Geriatrie darf nicht mit der Palliativmedizin verwechselt werden, da sie nicht für Heilung, sondern für die Beschwerdelinderung steht.

Die Geriatrie beschafft sich damit überwiegend sehr alten Menschen ein besseres Leben zu ermöglichen. Hierbei ist der Geriater überwiegend dann gefragt, wenn Mehrfacherkrankungen vorliegen, die den einzelnen Arzt der jeweiligen medizinischen Fachgebiete aufgrund vielfältiger Verflechtungen überfordern. Hierbei muss allerdings das Potential vorhanden sein, eine Verbesserung zu erreichen. Die Geriatrie muss somit als eine fächerübergreifende Disziplin verstanden werden.


Wie werden Ärzte Geriater?


Nach der Facharztweiterbildung können Ärzte in Deutschland die Zusatzbezeichnung Geriatrie erhalten, indem sie 1,5 Jahre an einer weiterbildungsbefugten Klinik arbeiten.

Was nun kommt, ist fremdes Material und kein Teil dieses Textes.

(** * download-m3u8: a shallow embedding of [src/download-m3u8.ts]

    The development follows the source file top to bottom: the JavaScript
    string primitives the code relies on, the manifest resolver
    ([parseM3u8], [isMasterPlaylist], [chooseM3u8]), the retry wrapper
    ([retry]), the segment fetcher ([downloadTs]), the assembler
    ([mergeTsFiles]), the scheduler ([runWithConcurrency], a transition
    system) and the driver ([downloadM3u8]).

    Conventions.  A JavaScript string is a [string]: a sequence of code
    units, restricted to the range 0..255.  A byte buffer is a
    [list byte].  A thrown value is a [JsError] carrying its message (every
    [throw] of the source, and every rejection of [fetch], is an [Error]
    instance).  The network is an oracle giving the outcome of every
    request; the file system is a finite map. *)

From Stdlib Require Import NArith Ascii DecimalString.
From Stdlib Require DecimalPos DecimalN.
From stdpp Require Import gmap strings list sorting.

Set Warnings "-clear-no-such-hyp".

Local Open Scope string_scope.
Local Open Scope list_scope.

(** ** JavaScript string primitives *)

Module Js.

(** [s.split(sep)] for a one-character separator: never empty. *)
Fixpoint split (sep : ascii) (s : string) : list string :=
  match s with
  | "" => [""]
  | String c s' =>
      if Ascii.eqb c sep then "" :: split sep s'
      else match split sep s' with
           | h :: t => String c h :: t
           | [] => [String c ""]
           end
  end.

(** [l.join(sep)]. *)
Definition join (sep : string) (l : list string) : string :=
  String.concat sep l.

(** [l.slice(0, -1)]: everything but the last element. *)
Definition slice_0_m1 {A} (l : list A) : list A := removelast l.

(** White space and line terminators of ECMAScript below code unit 256:
    TAB, LF, VT, FF, CR, SP and NBSP. *)
Definition isWhiteSpace (c : ascii) : bool :=
  let n := Ascii.N_of_ascii c in
  ((9 <=? n) && (n <=? 13) || (n =? 32) || (n =? 160))%N.

Fixpoint trimStart (s : string) : string :=
  match s with
  | "" => ""
  | String c s' => if isWhiteSpace c then trimStart s' else s
  end.

Fixpoint trimEnd (s : string) : string :=
  match s with
  | "" => ""
  | String c s' =>
      let r := trimEnd s' in
      if isWhiteSpace c && String.eqb r "" then "" else String c r
  end.

(** [s.trim()]. *)
Definition trim (s : string) : string := trimEnd (trimStart s).

(** [s.startsWith(p)]. *)
Definition startsWith (p s : string) : bool := String.prefix p s.

(** [s.endsWith(p)]. *)
Fixpoint endsWith (p s : string) : bool :=
  String.eqb s p ||
  match s with
  | "" => false
  | String _ s' => endsWith p s'
  end.

(** [s.includes(p)]. *)
Fixpoint includes (p s : string) : bool :=
  String.prefix p s ||
  match s with
  | "" => false
  | String _ s' => includes p s'
  end.

(** Truthiness of a string: only the empty string is falsy. *)
Definition truthy (s : string) : bool := negb (String.eqb s "").

(** [n.toString()] for a non-negative integer. *)
Definition toString (n : N) : string :=
  NilZero.string_of_uint (N.to_uint n).

Fixpoint repeat_char (c : ascii) (k : nat) : string :=
  match k with
  | O => ""
  | S k' => String c (repeat_char c k')
  end.

(** [s.padStart(width, c)] for a one-character filler. *)
Definition padStart (width : nat) (c : ascii) (s : string) : string :=
  repeat_char c (width - String.length s) +:+ s.

(** The text of [undefined] inside a template literal. *)
Definition undefined : string := "undefined".

(** Interpolation of a possibly missing string in a template literal. *)
Definition interpolate (o : option string) : string :=
  match o with
  | Some s => s
  | None => undefined
  end.

End Js.

(** ** Errors, results and the network *)

(** An [Error] instance: only its message is observed by the program. *)
Record JsError := MkError { message : string }.

(** The outcome of an asynchronous call: fulfilled or rejected. *)
Inductive outcome (A : Type) :=
| Ok (a : A)
| Throw (e : JsError).
Arguments Ok {A} a.
Arguments Throw {A} e.

(** The outcome of [await fetch(url)]: a transport failure rejects, and
    anything else is a response with a status and a body. *)
Inductive fetch_outcome :=
| NetworkError (e : JsError)
| Response (status : N) (body : list Byte.byte).
Lemma build_pdf_prints_witness :
  dir_name sample_dir ≠ ""%string ∧
  @can_write sample_disk (pdf_path sample_dir "-back.pdf") = true ∧
  @can_write sample_disk (pdf_path sample_dir "-front.pdf") = true ∧
  Forall (λ path, @embeddable sample_fpdf path = true) six_pages ∧
  ∃ files' back front,
    @build_pdf sample_fpdf sample_disk sample_dir six_pages 3 ∅ = Ok files' ∧
    files' !! "m-back.pdf" = Some back ∧ files' !! "m-front.pdf" = Some front ∧
    length (pages back) = 3%nat ∧ length (pages front) = 3%nat ∧
    page_nums back ++ page_nums front ≡ₚ [1; 2; 3; 4; 5; 6].
Proof.
  assert (Hname : dir_name sample_dir ≠ ""%string) by done.
  assert (Hall : Forall (λ path, @embeddable sample_fpdf path = true) six_pages)
    by (repeat constructor).
  split; [exact Hname|]. split; [reflexivity|]. split; [reflexivity|]. split; [exact Hall|].
  exact (@build_pdf_prints sample_fpdf sample_disk sample_dir six_pages 3 ∅
           Hname eq_refl eq_refl Hall).
Defined.
(* ===== verification/_CoqProject ===== *)
-Q . S2P
Prelude.v
Sys.v
InetConn.v
InetSocket.v
UnixSocket.v
Epoll.v
UnixClient.v
UnixConn.v
Handover.v
Server.v
ServerInv.v
ServerProps.v
ServerTheorems.v
Session.v
EdgeTrigger.v
ClientFlow.v
Serving.v
Upgrade.v
Client.v
Rio.v
Echo.v
EchoServer.v
LineSession.v
Pool.v
PoolRounds.v
Sbuf.v
SbufLive.v
Shell.v
Process.v
Family.v
Reaping.v
Jobs.v
Waiting.v
WaitingLive.v
ForkServer.v
Rfork.v
Signals.v
Link.v
SmallIO.v
(* ===== verification/InetConn.v ===== *)
(** * InetConn: the length-prefixed request protocol of one TCP connection

    Models [hot_upgrade_demo/inet_conn.h] and [inet_conn.cc].  A request is a
    4-byte [int] length followed by that many bytes; [GetRequest] collects it
    from a non-blocking socket over any number of calls and [SendReply] echoes
    the payload back. *)

From S2P Require Import Prelude Sys.

Definition READ_BUFFER_SIZE : Z := 1024 * 1024.
Definition HEADER_LEN : Z := 4.

Inductive ReadStatus :=
| kReadHalf | kReadAll | kReadError | kReadClose | kFullError | kParseError | kDealError.

Inductive WriteStatus :=
| kWriteHalf | kWriteAll | kWriteError.

#[export] Instance ReadStatus_eq_dec : EqDecision ReadStatus.
Proof. solve_decision. Defined.
#[export] Instance WriteStatus_eq_dec : EqDecision WriteStatus.
Proof. solve_decision. Defined.

(** [read_buf_] is the initialised prefix of the 1 MB array. *)
Record InetConn := mkInetConn {
  fd_ : Z;
  ip_port_ : string;
  last_read_pos_ : Z;
  read_buf_ : list Z;
  last_write_pos_ : Z;
  reply_ : list Z
}.

Definition new_InetConn (fd : Z) (ip_port : string) : InetConn :=
  {| fd_ := fd; ip_port_ := ip_port; last_read_pos_ := 0; read_buf_ := [];
     last_write_pos_ := 0; reply_ := [] |}.

Definition set_read (c : InetConn) (pos : Z) (buf : list Z) : InetConn :=
  {| fd_ := fd_ c; ip_port_ := ip_port_ c; last_read_pos_ := pos; read_buf_ := buf;
     last_write_pos_ := last_write_pos_ c; reply_ := reply_ c |}.

Definition set_reply (c : InetConn) (wpos : Z) (rep : list Z) : InetConn :=
  {| fd_ := fd_ c; ip_port_ := ip_port_ c; last_read_pos_ := last_read_pos_ c;
     read_buf_ := read_buf_ c; last_write_pos_ := wpos; reply_ := rep |}.

(** The flags written back come from [F_GETFD] and the integers 0 and -1 are
    returned as a [bool]: the result is [false] on success. *)
Definition SetNonblock (c : InetConn) : M bool :=
  flags ← call_int (SysFcntl (fd_ c) F_GETFD 0);
  ret ← call_int (SysFcntl (fd_ c) F_SETFL (Z.lor flags O_NONBLOCK));
  mret (ret =? -1).

Definition EmptyReadBuf (c : InetConn) : bool := last_read_pos_ c =? 0.

Definition IpPort (c : InetConn) : string := ip_port_ c.

(** The kernel stores [bs] at [read_buf_ + last_read_pos_] and the position
    advances; a store past the array is a buffer overflow. *)
Definition fill (c : InetConn) (bs : list Z) : M InetConn :=
  if last_read_pos_ c + len bs <=? READ_BUFFER_SIZE then
    mret (set_read c (last_read_pos_ c + len bs)
            (store_at (read_buf_ c) (Z.to_nat (last_read_pos_ c)) bs))
  else fail_with BufferOverflow.

(** One [read] of [count] bytes with the status the code derives from it:
    [None] means that bytes were added and the function goes on. *)
Definition read_more (c : InetConn) (count : Z) : M (option ReadStatus * InetConn) :=
  '(nread, bs) ← sys_read (fd_ c) count;
  if nread =? -1 then
    e ← get_errno;
    mret (Some (if e =? EAGAIN then kReadHalf else kReadError), c)
  else if nread =? 0 then mret (Some kReadClose, c)
  else c' ← fill c bs; mret (None, c').
(* ===== verification/UnixConn.v ===== *)
(** * The receiving side of the hand-over

    Models [hot_upgrade_demo/unix_conn.h] and [unix_conn.cc]: the new server
    collects a message, takes the descriptor out of the control buffer and
    starts to serve it. *)

From S2P Require Import Prelude Sys InetConn UnixSocket Epoll.

(** [cmptr] is the descriptor the control buffer holds: [None] as long as the
    kernel never stored one there. *)
Record UnixConn := mkUnixConn {
  un_fd_ : Z;
  cmptr : option Z
}.

Definition new_UnixConn (fd : Z) : UnixConn := mkUnixConn fd None.

(** The reply is an 8-byte buffer of which "ok" and a zero are written; the
    other five bytes are whatever the stack held. *)
Definition makeCommonReply (u : UnixConn) : M bool :=
  let msgReplyBuf := (Some <$> reply_ok) ++ [Some 0] ++ replicate 5 None in
  sendlen ← call_int (SysSendmsg (un_fd_ u) msgReplyBuf None);
  mret (sendlen =? 8).

(** [assert(buffer.size() > sizeof(uint32_t))]. *)
Definition assert_longer (buffer : list Z) : M () :=
  if 4 <? len buffer then mret () else fail_with AssertFail.

Definition HandleListenFdMsg (u : UnixConn) (ep : Epoll) (fd : Z) (buffer : list Z) : M (bool * Epoll) :=
  _ ← assert_longer buffer;
  '(_, ep) ← attachInetListenFd ep fd;
  _ ← makeCommonReply u;
  mret (true, ep).

Definition received_ip : string := "received conn tmp no ip_port".

Definition HandleSessionFdMsg (u : UnixConn) (ep : Epoll) (fd : Z) (buffer : list Z) : M (bool * Epoll) :=
  _ ← assert_longer buffer;
  let conn := new_InetConn fd received_ip in
  _ ← SetNonblock conn;
  let ep := set_map ep (<[fd := conn]> (inet_conn_map ep)) in
  _ ← AddEvent ep fd (i32 (Z.lor EPOLLIN EPOLLET));
  _ ← makeCommonReply u;
  mret (true, ep).

(** The [while (read < MSG_DATA_BUF_LEN)] loop.  [msg_controllen] is in and out:
    the kernel sets it to what it stored.  [None] is [return kRecvMsgClose]. *)
Record recv_state := mkRecv {
  rs_str : list Z;
  rs_controllen : Z;
  rs_cm : option Z
}.

Definition recv_loop (fd : Z) (cm : option Z) : M (option (list Z) * option Z) :=
  loop (λ st,
    if len (rs_str st) <? MSG_DATA_BUF_LEN then
      r ← call (SysRecvmsg fd MSG_DATA_BUF_LEN (rs_controllen st));
      match r with
      | RMsg bs rights =>
          let cm := match rights with Some d => Some d | None => rs_cm st end in
          if len bs =? 0 then mret (inr (None, cm))
          else mret (inl (mkRecv (rs_str st ++ bs)
                            (match rights with Some _ => CMSG_LEN_INT | None => 0 end) cm))
      | _ =>
          e ← get_errno;
          if (e =? EAGAIN) || (e =? EINTR) then mret (inl st) else mret (inr (None, rs_cm st))
      end
    else mret (inr (Some (rs_str st), rs_cm st)))
    (mkRecv [] CMSG_LEN_INT cm).

Definition processRecv (u : UnixConn) (ep : Epoll) : M (RecvMsgStatus * UnixConn * Epoll) :=
  '(req, cm) ← recv_loop (un_fd_ u) (cmptr u);
  let u := mkUnixConn (un_fd_ u) cm in
  match req with
  | None => mret (kRecvMsgClose, u, ep)
  | Some requestStr =>
      match cm with
      | None => fail_with UninitRead
      | Some fd =>
          let msgType := u32 (le_value (take 4 requestStr)) in
          let requestStr := drop 4 requestStr in
          if msgType =? msg_type_value kTransferListenFd then
            '(_, ep) ← HandleListenFdMsg u ep fd requestStr; mret (kRecvMsgOk, u, ep)
          else if msgType =? msg_type_value kTransferSessionFd then
            '(_, ep) ← HandleSessionFdMsg u ep fd requestStr; mret (kRecvMsgOk, u, ep)
          else mret (kRecvMSGParseError, u, ep)
      end
  end.

#[export] Instance honest_makeCommonReply u : Honest (makeCommonReply u).
Proof. unfold makeCommonReply. cbn zeta. solve_honest. Qed.
#[export] Instance honest_assert_longer b : Honest (assert_longer b).
Proof. unfold assert_longer. solve_honest. Qed.
#[export] Instance honest_SetNonblock c : Honest (SetNonblock c).
Proof. unfold SetNonblock. solve_honest. Qed.
#[export] Instance honest_HandleListenFdMsg u ep fd b : Honest (HandleListenFdMsg u ep fd b).
Proof. unfold HandleListenFdMsg. solve_honest. Qed.
#[export] Instance honest_HandleSessionFdMsg u ep fd b : Honest (HandleSessionFdMsg u ep fd b).
Proof. unfold HandleSessionFdMsg. cbn zeta. solve_honest. Qed.
#[export] Instance honest_recv_loop fd cm : Honest (recv_loop fd cm).
Proof. unfold recv_loop. apply honest_loop. intros. solve_honest. Qed.
#[export] Instance honest_processRecv u ep : Honest (processRecv u ep).
Proof. unfold processRecv. cbn zeta. solve_honest. Qed.

(** ** What a message does *)

(** The descriptor in the control buffer after [l] arrived. *)
Definition held (cm : option Z) (l : list Z) : option Z :=
  match last l with Some d => Some d | None => cm end.

Lemma held_snoc cm l d : held cm (l ++ [d]) = Some d.
Proof. unfold held. by rewrite last_snoc. Qed.

(** An answer of [recvmsg] on which the loop goes on: bytes, or an error on which
    it tries again. *)
Definition recv_goes_on (fd : Z) (ev : event) : Prop :=
  ∃ n cl, ev.1 = SysRecvmsg fd n cl ∧
    ((∃ b bs rights, ev.2 = RMsg (b :: bs) rights) ∨ ev.2 = RErr EAGAIN ∨ ev.2 = RErr EINTR).

(** And one on which it ends: the end of the stream, or another error. *)
Definition recv_ends (fd : Z) (ev : event) : Prop :=
  ∃ n cl, ev.1 = SysRecvmsg fd n cl ∧
    ((∃ rights, ev.2 = RMsg [] rights) ∨ ∃ e, ev.2 = RErr e ∧ e ≠ EAGAIN ∧ e ≠ EINTR).

(** The calls of a loop that went on to the end, or that was ended by the last. *)
Definition recv_whole (fd : Z) (t : list event) : Prop := Forall (recv_goes_on fd) t.
Definition recv_broken (fd : Z) (t : list event) : Prop :=
  ∃ t0 ev, t = t0 ++ [ev] ∧ Forall (recv_goes_on fd) t0 ∧ recv_ends fd ev.

Lemma recv_loop_spec fd cm w :
  wp (recv_loop fd cm) (λ o, ∃ t, extends w (final o) t ∧ quiet_trace t ∧
    match o with
    | Done (req, cm') _ =>
        cm' = held cm (rights_received fd t) ∧
        match req with
        | Some s => s = bytes_received fd t ∧ MSG_DATA_BUF_LEN ≤ len s ∧ all_bytes s = true ∧ recv_whole fd t
        | None => len (bytes_received fd t) < MSG_DATA_BUF_LEN ∧ recv_broken fd t
        end
    | Blocked _ => True
    | _ => False
    end) w.
Proof.
  unfold recv_loop.
  apply (loop_rule _ (λ st w1, ∃ t, extends w w1 t ∧ quiet_trace t ∧ recv_whole fd t ∧ rs_str st = bytes_received fd t ∧
    all_bytes (rs_str st) = true ∧ rs_cm st = held cm (rights_received fd t))).
  2: { exists []. split; [apply extends_refl|]. split; [constructor|]. split; [constructor|done]. }
  intros [str cl cm1] w1 (t & He & Hq & Hwh & Hstr & Hby & Hcm). cbn [rs_str rs_cm rs_controllen] in Hstr, Hby, Hcm |- *. subst str cm1.
  wp_step; breflect; [|wp_step; by exists t].
  wp_step. wp_step; [by exists t|].
  assert (extends w (answered (SysRecvmsg fd MSG_DATA_BUF_LEN cl) r w1)
    (t ++ [(SysRecvmsg fd MSG_DATA_BUF_LEN cl, r)])) as He1 by (by eapply extends_trans).
  assert (quiet_trace (t ++ [(SysRecvmsg fd MSG_DATA_BUF_LEN cl, r)])) as Hq1
    by (apply Forall_app; split; [done|by repeat constructor]).
  answer_cases.
  - assert (bytes_received fd (t ++ [(SysRecvmsg fd MSG_DATA_BUF_LEN cl, RErr e)]) = bytes_received fd t)
      as Hb by (rewrite bytes_received_app; cbn; by rewrite app_nil_r).
    assert (rights_received fd (t ++ [(SysRecvmsg fd MSG_DATA_BUF_LEN cl, RErr e)]) = rights_received fd t)
      as Hr by (rewrite rights_received_app; cbn; by rewrite app_nil_r).
    wp_steps; [split; [|by eapply answered_shorter]|]; (eexists; split; [exact He1|]; split; [exact Hq1|]);
      rewrite Hb, Hr.
    + split; [|done]. apply Forall_app. split; [done|]. constructor; [|constructor]. eexists _, _.
      split; [done|]. cbn in Heqb0. apply orb_true_iff in Heqb0 as [?%Z.eqb_eq|?%Z.eqb_eq]; subst; auto.
    + split; [done|]. split; [done|]. eexists _, _. split; [done|]. split; [done|]. eexists _, _. split; [done|].
      right. exists e. apply orb_false_iff in Heqb0 as [?%Z.eqb_neq ?%Z.eqb_neq]. done.
  - assert (bytes_received fd (t ++ [(SysRecvmsg fd MSG_DATA_BUF_LEN cl, RMsg bs rights)])
      = bytes_received fd t ++ bs) as Hb
      by (rewrite bytes_received_app; cbn; by rewrite Z.eqb_refl, app_nil_r).
    assert (held cm (rights_received fd (t ++ [(SysRecvmsg fd MSG_DATA_BUF_LEN cl, RMsg bs rights)]))
      = match rights with Some d => Some d | None => held cm (rights_received fd t) end) as Hr.
    { rewrite rights_received_app. destruct rights; cbn; rewrite ?Z.eqb_refl, ?app_nil_r; [|done].
      apply held_snoc. }
    wp_step; breflect; wp_step; [|split; [|by eapply answered_shorter]];
      (eexists; split; [exact He1|]; split; [exact Hq1|]); rewrite Hb, Hr; cbn [rs_str rs_cm].
    + assert (bs = []) as -> by (apply nil_length_inv; unfold len in *; lia).
      split; [done|]. rewrite app_nil_r. split; [done|]. eexists _, _. split; [done|]. split; [done|].
      eexists _, _. eauto.
    + split; [|split; [done|by rewrite all_bytes_app, Hby]]. apply Forall_app. split; [done|].
      constructor; [|constructor]. destruct bs as [|b bs]; [done|]. eexists _, _. eauto 7.
Qed.

Definition type_of (req : list Z) : Z := u32 (le_value (take 4 req)).

Definition common_reply (u : UnixConn) (r : reply) : event :=
  (SysSendmsg (un_fd_ u) ((Some <$> reply_ok) ++ [Some 0] ++ replicate 5 None) None, r).

Definition listen_calls (u : UnixConn) (ep : Epoll) (d : Z) (t : list event) : Prop :=
  ∃ r1 r2, t = [(SysEpollCtl (epfd_ ep) EPOLL_CTL_ADD d EPOLLIN, r1); common_reply u r2].

Definition session_calls (u : UnixConn) (ep : Epoll) (d : Z) (t : list event) : Prop :=
  ∃ r1 r2 r3 r4,
    t = [(SysFcntl d F_GETFD 0, r1);
         (SysFcntl d F_SETFL (Z.lor (ret_of r1) O_NONBLOCK), r2);
         (SysEpollCtl (epfd_ ep) EPOLL_CTL_ADD d (Z.lor EPOLLIN EPOLLET), r3);
         common_reply u r4].

Lemma HandleListenFdMsg_spec u ep d buffer w :
  4 < len buffer →
  wp (HandleListenFdMsg u ep d buffer) (λ o, match o with
    | Done (_, ep') w' => ep' = set_inet_listen ep d ∧
        ∃ t, extends w w' t ∧ listen_calls u ep d t
    | Blocked _ => True
    | _ => False
    end) w.
Proof.
  intros Hl. unfold HandleListenFdMsg, assert_longer, attachInetListenFd, AddEvent, makeCommonReply.
  rewrite (proj2 (Z.ltb_lt _ _) Hl). cbn zeta. wp_steps; try done.
  split; [done|]. eexists. split; [solve_extends|]. by eexists _, _.
Qed.

Lemma HandleSessionFdMsg_spec u ep d buffer w :
  4 < len buffer →
  wp (HandleSessionFdMsg u ep d buffer) (λ o, match o with
    | Done (_, ep') w' =>
        ep' = set_map ep (<[d := new_InetConn d received_ip]> (inet_conn_map ep)) ∧
        ∃ t, extends w w' t ∧ session_calls u ep d t
    | Blocked _ => True
    | _ => False
    end) w.
Proof.
  intros Hl. unfold HandleSessionFdMsg, assert_longer, SetNonblock, AddEvent, makeCommonReply.
  rewrite (proj2 (Z.ltb_lt _ _) Hl). cbn zeta. wp_steps; try done.
  split; [done|]. eexists. split; [solve_extends|].
  change (u32 (i32 (Z.lor EPOLLIN EPOLLET))) with (Z.lor EPOLLIN EPOLLET). by eexists _, _, _, _.
Qed.

(** The whole of [processRecv]: [t] are the calls that collected the message and
    [t'] those that acted on it. *)
Definition process_post (u : UnixConn) (ep : Epoll) (w : world)
    (o : outcome (RecvMsgStatus * UnixConn * Epoll)) : Prop :=
  match o with
  | Done (st, u', ep') w' => ∃ t t', extends w w' (t ++ t') ∧ quiet_trace t ∧ un_fd_ u' = un_fd_ u ∧
      cmptr u' = held (cmptr u) (rights_received (un_fd_ u) t) ∧
      let req := bytes_received (un_fd_ u) t in
      match st with
      | kRecvMsgOk => recv_whole (un_fd_ u) t ∧ MSG_DATA_BUF_LEN ≤ len req ∧ ∃ d, cmptr u' = Some d ∧
          ((type_of req = 1 ∧ ep' = set_inet_listen ep d ∧ listen_calls u ep d t') ∨
           (type_of req = 3 ∧
              ep' = set_map ep (<[d := new_InetConn d received_ip]> (inet_conn_map ep)) ∧
              session_calls u ep d t'))
      | kRecvMSGParseError => recv_whole (un_fd_ u) t ∧
          MSG_DATA_BUF_LEN ≤ len req ∧ type_of req ≠ 1 ∧ type_of req ≠ 3 ∧ ep' = ep ∧ t' = []
      | kRecvMsgClose => recv_broken (un_fd_ u) t ∧ len req < MSG_DATA_BUF_LEN ∧ ep' = ep ∧ t' = []
      | kRecvMsgError => False
      end
  | Faulted f w' => f = UninitRead ∧ cmptr u = None ∧ ∃ t, extends w w' t ∧ recv_whole (un_fd_ u) t ∧
      rights_received (un_fd_ u) t = [] ∧ MSG_DATA_BUF_LEN ≤ len (bytes_received (un_fd_ u) t)
  | Blocked _ => True
  | _ => False
  end.

Lemma processRecv_spec u ep w : wp (processRecv u ep) (process_post u ep w) w.
Proof.
  unfold processRecv. wp_step. eapply wp_mono; [apply recv_loop_spec|].
  intros o (t & He & Hq & Ho). destruct o as [[req cm'] w1| | |w1|]; try done.
  destruct Ho as [Hcm Hreq]. cbn zeta. destruct req as [req|].
  2: { destruct Hreq as [? ?]. wp_step. exists t, []. rewrite app_nil_r. split_and!; try done. }
  destruct Hreq as (-> & Hlen & Hby & Hwh). set (req := bytes_received (un_fd_ u) t) in *.
  assert (4 < len (drop 4 req)) as Hd
    by (unfold len, MSG_DATA_BUF_LEN in *; rewrite length_drop; lia).
  destruct cm' as [d|]; [|wp_step].
  2: { unfold held in Hcm. destruct (last (rights_received (un_fd_ u) t)) eqn:El; [done|].
       split; [done|]. split; [done|]. exists t. by apply last_None in El. }
  set (u1 := mkUnixConn (un_fd_ u) (Some d)).
  wp_step; breflect; [|wp_step; breflect]; [wp_step|wp_step|].
  - eapply wp_mono; [by apply (HandleListenFdMsg_spec u1)|].
    intros [[b ep'] w2| | |w2|] Hh; try done. destruct Hh as (-> & t' & He' & Hc).
    wp_step. exists t, t'. split; [by eapply extends_trans|]. split_and!; try done.
    cbn zeta. split; [done|]. split; [done|]. exists d. eauto 10.
  - eapply wp_mono; [by apply (HandleSessionFdMsg_spec u1)|].
    intros [[b ep'] w2| | |w2|] Hh; try done. destruct Hh as (-> & t' & He' & Hc).
    wp_step. exists t, t'. split; [by eapply extends_trans|]. split_and!; try done.
    cbn zeta. split; [done|]. split; [done|]. exists d. eauto 10.
  - wp_step. exists t, []. rewrite app_nil_r. split_and!; done.
Qed.

(** ** Properties *)

(** C17: a message is handled by its type only after all its 1024 bytes
    arrived, in any number of pieces.  A listening-socket message makes the loop
    listen on the descriptor in the control buffer, a session message puts a
    fresh connection for it in the table, both register it and answer "ok"; an
    unknown type changes nothing.  [recvmsg] is tried again after [EAGAIN] and
    [EINTR]: [kRecvMsgClose] means that the last call gave no byte or failed with
    another error before the message was complete, and changes nothing either.
    The [assert] cannot fail, and the only fault is taking a descriptor out of a
    control buffer the kernel never filled. *)
Theorem processRecv_correct u ep w : process_post u ep w (processRecv u ep w).
Proof. exact (processRecv_spec u ep w). Qed.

Die sogenannten „17 Dimensionen geriatrischer Medizin“ beinhalten Wissensmodifikation bei allgemein ausgebildeten Ärzten, Risikoerkennung, Psychosomatische Zusammenhänge, Senile Demenz, Multimorbidität, Einwilligungsfähigkeit und Schutz von Rechten, Hierarchisierung, Rehabilitation, Irreversibilität (Unumkehrbarkeit des Lebensprozesses), Todesnähe, damit verbundene Polarität, Umfeldbezogenheit, Konsiliarwirkungen, Gewährleistung der Weiterversorgung, Angehörigenarbeit, Interdisziplinarität, und strukturell-organisatorischen Umbruch.


Geriatrie Krankheitsbilder


Nicht jede Krankheit eines alten Menschen ist eine Alterskrankheit. Sie sind vor allem gekennzeichnet durch den typischen Beginn und den kontinuierlichen Anstieg ihres Auftretens. Gemeint sind in der Geriatrie damit vorwiegend Intelligenzabbau (überwiegend die verschiedenen Demenzen), Hirnleistungsstörungen (besonders durch Alzheimer-Demenz), Immobilität, Instabilität (Schwindel, Stürze), Inkontinenz, Einschränkungen der Wahrnehmungsorgane, der allmähliche Abbau an Körperflüssigkeit.